Class Action Suits and Rights of a Shareholder

Share & spread the love

Shareholders are the owners of a company and invest their money with the expectation that the company will be managed honestly, transparently and in accordance with the law. However, there may be situations where the management, directors, auditors or other professionals associated with the company act in a manner that harms the interests of shareholders.

To address such situations, the Companies Act, 2013 introduced the concept of class action suits. These suits provide shareholders with a collective legal remedy to protect their rights and seek redress against wrongful corporate conduct.

LawBhoomi
Add LawBhoomi as your preferred source on Google.
Add Now →

Understanding Shareholders’ Rights in a Company

A shareholder enjoys various rights under company law. These rights ensure participation in corporate governance and protection of investments. Some of the important rights of shareholders include:

  • Right to Receive Information: Shareholders are entitled to receive financial statements, annual reports, notices of meetings and other important corporate disclosures.
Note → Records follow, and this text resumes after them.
(** The signature a body carries, [Ok None] for a miss.  [JSON.parse] may answer [null],
    which has no properties to read. *)
Definition signatureFrom (url : jstr) (body : list N) : result jstr (option (list N)) :=
  if jendsWith url ".sign" then Ok (match body with [] => None | _ => Some body end)
  else
    match registry_JSON_parse body with
    | None => Ok None
    | Some JNull => Err null_entry
    | Some entry => Ok (match nonempty_string (member "signature" entry) with
                        | Some s => base64ToBytes s
                        | None => None
                        end)
    end.

Definition verifyMeasurementSignature (measurement signature : list N) (keySpkiBase64 : option jstr) : result jstr bool :=
  rsa_verify (default SP_VM_REGISTRY_KEY_SPKI_B64 keySpkiBase64) signature measurement.

Definition entry_path (base measurement : jstr) (platform : SpVmPlatform) (channel : jstr) : jstr :=
  base +++ "/" +++ platform_text platform +++ "/" +++ channel +++ "/mrenclave-" +++ measurement +++ ".json".

Definition registry_paths (base measurement : jstr) (platforms : list SpVmPlatform) : list jstr :=
  concat (map (fun p => [entry_path base measurement p "latest"; entry_path base measurement p "pre-release"]) platforms) ++
  [base +++ "/mrenclave-" +++ measurement +++ ".sign"].

(** What one path says: nothing, a signature, or that it could not be asked. *)
Inductive consulted := nothing_there | signature_there (signature : list N) | not_consulted (reason : jstr).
This enables them to make informed decisions regarding their investments.
  • Right to Vote: Members of a company have the right to vote on important matters such as appointment of directors, approval of major transactions, alteration of constitutional documents and other significant corporate decisions.
  • Right to Dividend: Where a company declares dividends, shareholders have the right to receive their proportionate share of the profits.
  • Right to Transfer Shares: Subject to legal and contractual restrictions, shareholders generally have the right to transfer their shares.
  • Right to Participate in Meetings: Shareholders can attend general meetings, ask questions, raise concerns and participate in discussions concerning the affairs of the company.
  • Right to Seek Legal Remedies: Where the affairs of a company are conducted in a manner prejudicial to the interests of shareholders, various legal remedies are available. One of the most significant remedies introduced under the Companies Act, 2013 is the class action suit.
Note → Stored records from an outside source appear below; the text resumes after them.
Record GateEvidence := {
  ge_hostname : jstr;
  ge_source : BundleSource;
  ge_issuedAt : jstr;
  ge_kind : EvidenceKind;
  ge_evidenceDigest : option json;
  ge_certFingerprint : jstr;
  ge_snapshot : option json;
  ge_jws : jstr;
  ge_chain : list GateCertificate;
  ge_rootSubject : jstr;
  ge_rootFingerprint : jstr;
  ge_quoteFormat : option jstr;
  ge_measurement : option jstr;
  ge_rootEvidenceLabel : option jstr;
  ge_rootBuild : option jstr;
  ge_rootKeyBinding : option bool;
  ge_rootNetworkType : option RootNetworkType;
  ge_rootEvidenceType : option RootEvidenceType;
  ge_rootChallengeType : option jstr;
  ge_rootReportMeasurement : option jstr;
  ge_rootSecurity : option RootReportSecurity;
  ge_rootAttestationError : option jstr
}.

Record GateResult := {
  gr_unlocked : bool;
  gr_checks : list GateCheck;
  gr_registry : option RegistryVerdict;
  gr_evidence : option GateEvidence
}.

Record RawBundle := {
  rb_hostname : jstr;
  rb_issuedAt : jstr;
  rb_certFingerprint : jstr;
  rb_jws : jstr;
  rb_certChain : list jstr;
  rb_rootCaTeeQuote : option json;
  rb_tlsLeaf : option jstr
}.

(** ** Opening the composer *)

Definition BLOCKING : list CheckId := [bundle_check; chain_check; signature_check; freshness_check; binding_check].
Meaning of Class Action Suit

A class action suit is a legal proceeding in which a group of persons having a common interest and common grievance collectively approach the National Company Law Tribunal (NCLT) for relief.
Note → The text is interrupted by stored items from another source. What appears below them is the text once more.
(** ** The bundle's data *)

Inductive ExportedRole := role_admin | role_user.
Inductive ExportedStatus := code_unredeemed | code_redeemed | code_withdrawn | code_expired.

#[global] Instance exported_status_eq_dec : EqDecision ExportedStatus.
Proof. solve_decision. Defined.

Record ExportedUser := {
  bu_id : jstr;
  bu_email : jstr;
  bu_name : jstr;
  bu_emailVerified : bool;
  bu_image : option jstr;
  bu_createdAt : jstr;
  bu_role : ExportedRole;
  bu_origin : SignUpOrigin;
  bu_invitedByCodeId : option jstr
}.

Record ExportedWorkspace := {
  bw_id : jstr;
  bw_name : jstr;
  bw_slug : jstr;
  bw_balanceMicros : jstr;
  bw_stripeCustomerId : option jstr;
  bw_autoTopUpEnabled : bool;
  bw_autoTopUpThresholdMicros : option jstr;
  bw_autoTopUpAmountMicros : option jstr;
  bw_autoTopUpLastAt : option jstr;
  bw_firstRequestAt : option jstr;
  bw_createdAt : jstr
}.

Record ExportedMember := { bm_workspaceId : jstr; bm_userId : jstr; bm_role : WorkspaceRole; bm_createdAt : jstr }.

Record ExportedEntry := {
  bl_id : jstr;
  bl_workspaceId : jstr;
  bl_kind : CreditTransactionKind;
  bl_amountMicros : jstr;
  bl_reference : option jstr;
  bl_description : option jstr;
  bl_idempotencyKey : jstr;
  bl_createdAt : jstr
}.

Record ExportedInviteCode := {
  bc_id : jstr;
  bc_value : jstr;
  bc_campaign : jstr;
  bc_grantMicros : jstr;
  bc_maxRedemptions : Z;
  bc_redemptionCount : Z;
  bc_status : ExportedStatus;
  bc_expiresAt : option jstr;
  bc_withdrawnAt : option jstr;
  bc_note : option jstr;
  bc_issuedByUserId : option jstr;
  bc_createdAt : jstr
}.

Record ExportedRedemption := {
  br_id : jstr;
  br_inviteCodeId : jstr;
  br_userId : jstr;
  br_workspaceId : jstr;
  br_creditTransactionId : jstr;
  br_redeemedAt : jstr
}.

Record ExportedApiKey := {
  bk_id : jstr;
  bk_workspaceId : jstr;
  bk_name : jstr;
  bk_keyHash : jstr;
  bk_prefix : jstr;
  bk_purpose : option ApiKeyPurpose;
  bk_modelScope : option (list jstr);
  bk_spendLimitMicros : option jstr;
  bk_spentTotalMicros : jstr;
  bk_requestsPerMinute : option Z;
  bk_tokensPerMinute : option Z;
  bk_expiresAt : option jstr;
  bk_lastUsedAt : option jstr;
  bk_revokedAt : option jstr;
  bk_createdByUserId : option jstr;
  bk_createdAt : jstr
}.

Record ExportedModel := {
  bo_id : jstr;
  bo_name : jstr;
  bo_upstreamModel : jstr;
  bo_contextLength : Z;
  bo_capabilities : list ModelCapability;
  bo_promptPer1mMicros : jstr;
  bo_completionPer1mMicros : jstr;
  bo_enabled : bool
}.

Record ExportedExternalEndpoint := {
  be_id : jstr;
  be_name : jstr;
  be_baseUrl : jstr;
  be_listenPort : Z;
  be_enabled : bool;
  be_pinnedEvidenceDigest : option jstr;
  be_createdByUserId : option jstr;
  be_createdAt : jstr;
  be_models : list ExportedModel
}.

Record ExportedMeasurement := {
  bt_id : jstr;
  bt_measurement : jstr;
  bt_note : option jstr;
  bt_addedByUserId : option jstr;
  bt_addedAt : jstr
}.

Record ExportData := {
  bd_users : list ExportedUser;
  bd_workspaces : list ExportedWorkspace;
  bd_workspaceMembers : list ExportedMember;
  bd_creditLedger : list ExportedEntry;
  bd_inviteCodes : list ExportedInviteCode;
  bd_inviteRedemptions : list ExportedRedemption;
  bd_apiKeys : list ExportedApiKey;
  bd_externalEndpoints : list ExportedExternalEndpoint;
  bd_trustedMeasurements : list ExportedMeasurement
}.

(** ** What is here, and the plan *)

Record LocalMember := { lm_workspaceId : jstr; lm_userId : jstr; lm_role : WorkspaceRole }.

(** The two columns each table is compared by: the id and the one named beside it. *)
Record LocalState := {
  here_users : list (jstr * jstr);               (* email *)
  here_workspaces : list (jstr * jstr);          (* slug *)
  here_members : list LocalMember;
  here_ledger : list (jstr * jstr);              (* idempotencyKey *)
  here_inviteCodes : list (jstr * jstr);         (* code *)
  here_redemptions : list (jstr * jstr);         (* userId *)
  here_apiKeys : list (jstr * jstr);             (* keyHash *)
  here_externalEndpoints : list (jstr * jstr);   (* name *)
  here_models : list (jstr * option jstr);       (* externalEndpointId *)
  here_trustedMeasurements : list (jstr * jstr)  (* measurement *)
}.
Instead of each shareholder filing separate proceedings, a representative action may be brought on behalf of all similarly affected shareholders or depositors. The objective is to provide an efficient and cost-effective mechanism for addressing widespread corporate misconduct.

Class action suits recognise that wrongful acts committed by a company may affect a large number of shareholders in a similar manner. Collective action helps ensure that even small shareholders can seek justice where individual litigation may be impractical or expensive.

Evolution of Class Action Suits in India

Investor protection has always been an important aspect of company law in India. The Companies Act, 2013 contains several provisions imposing liability on directors, promoters and other persons for fraudulent conduct, misrepresentation and unlawful acts.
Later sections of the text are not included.